> [DESCRIPTION OF THE TASK]: Where a line of the entries holds the string "rewrite", copy that line.

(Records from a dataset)
Lemma missing_commits_ok :
  acyclic m →
  match missing with
  | Ok s => commits_ok s
  | Err e => (∃ i, i ∈ heads ∧ m !! i = None ∧ e = WStorage (CommitNotFound (oid_display i))) ∨
      ∃ i, wanted_object i ∧ O !! i = None ∧ e = WStorage (ObjectNotFound (oid_display i))
  end.
Proof.
  intros Hac. destruct (decide (Forall (λ h, is_Some (m !! h)) heads)) as [Hheads|Hheads]; rewrite Forall_forall in Hheads.
  2: { destruct (missing_head_gone Hheads) as (h & ? & ? & ->). left. by exists h. }
  destruct (missing_set_ok (λ _, True)) as (w & f & new & order & Hn & Hnd & Hin & Hb & Hall & Hm); [done|by left|done|].
  pose proof (all_ordered w f new order Hac Hn Hall) as Hall'.
  destruct missing as [s|e]; [|by right]. destruct Hm as (Ho & Hs & _). rewrite -Ho in Hnd Hin Hb Hall' Hs.
  assert (∀ i, i ∈ missing_shallow s ↔ i ∈ missing_commits s ∧ (i ∈ shallow ∨ ∃ p, parent_edge m i p ∧ m !! p = None))
    as Hsh.
  { intros i. rewrite Hs elem_of_List_filter. split; intros [Hi Hx]; (split; [done|]); by eapply lacks_iff; eauto. }
  assert (∀ i, i ∈ new → is_Some (m !! i)) as Hst.
  { intros i Hi. destruct (no_loaded _ _ _ _ _ _ _ Hn i) as [x Hx]; [by left|].
    destruct (no_commits _ _ _ _ _ _ _ Hn i x Hx) as (c & ? & _). by exists c. }
  split; [done|..|done].
  - intros i Hi%Hin. split; [by apply (no_wanted _ _ _ _ _ _ _ Hn)|by apply Hst].
  - intros i H1 H2 H3. by apply Hall', (no_all _ _ _ _ _ _ _ Hn).
  - intros i Hc Hi%Hin. by apply (no_exact _ _ _ _ _ _ _ Hn).
  - intros l1 i l2 p Heq (c & Hc & Hp) Hpn%Hin. eapply Hb; [exact Heq|]. apply (elem_of_waits_for _ Hinter). split; [done|].
    destruct (no_loaded _ _ _ _ _ _ _ Hn i) as [x Hx]; [left; apply Hin; rewrite Heq; set_solver|].
    destruct (no_commits _ _ _ _ _ _ _ Hn i x Hx) as (c' & Hc' & ->). simplify_eq. by eexists.
  - intros i p Hi Hns Hp. rewrite Hsh in Hns.
    destruct (no_parents _ _ _ _ _ _ _ Hn i p) as [[Hg _]|[?|?]]; [by apply Hin|rewrite elem_of_list_to_set; tauto|done| | |].
    + destruct Hns. split; [done|]. right. by exists p.
    + left. by apply Hall'.
    + right. by apply (no_remote _ _ _ _ _ _ _ Hn).
Qed.

(** A receiver [R], and what it is after it has stored the objects. *)
Context (R : gmap ObjectId Object) (Hagree : ∀ i o o', R !! i = Some o → O !! i = Some o' → o = o').
Context (Hremote : ∀ i c, remote_commit m haves i → m !! i = Some c →
  intact R (state_root c) ∨ O !! state_root c = None).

> [ANSWER TO THIS PROBLEM]:
  intros Hac. destruct (decide (Forall (λ h, is_Some (m !! h)) heads)) as [Hheads|Hheads]; rewrite Forall_forall in Hheads.
  destruct missing as [s|e]; [|by right]. destruct Hm as (Ho & Hs & _). rewrite -Ho in Hnd Hin Hb Hall' Hs.
  { intros i. rewrite Hs elem_of_List_filter. split; intros [Hi Hx]; (split; [done|]); by eapply lacks_iff; eauto. }
    destruct (no_loaded _ _ _ _ _ _ _ Hn i) as [x Hx]; [left; apply Hin; rewrite Heq; set_solver|].
  - intros i p Hi Hns Hp. rewrite Hsh in Hns.
    destruct (no_parents _ _ _ _ _ _ _ Hn i p) as [[Hg _]|[?|?]]; [by apply Hin|rewrite elem_of_list_to_set; tauto|done| | |].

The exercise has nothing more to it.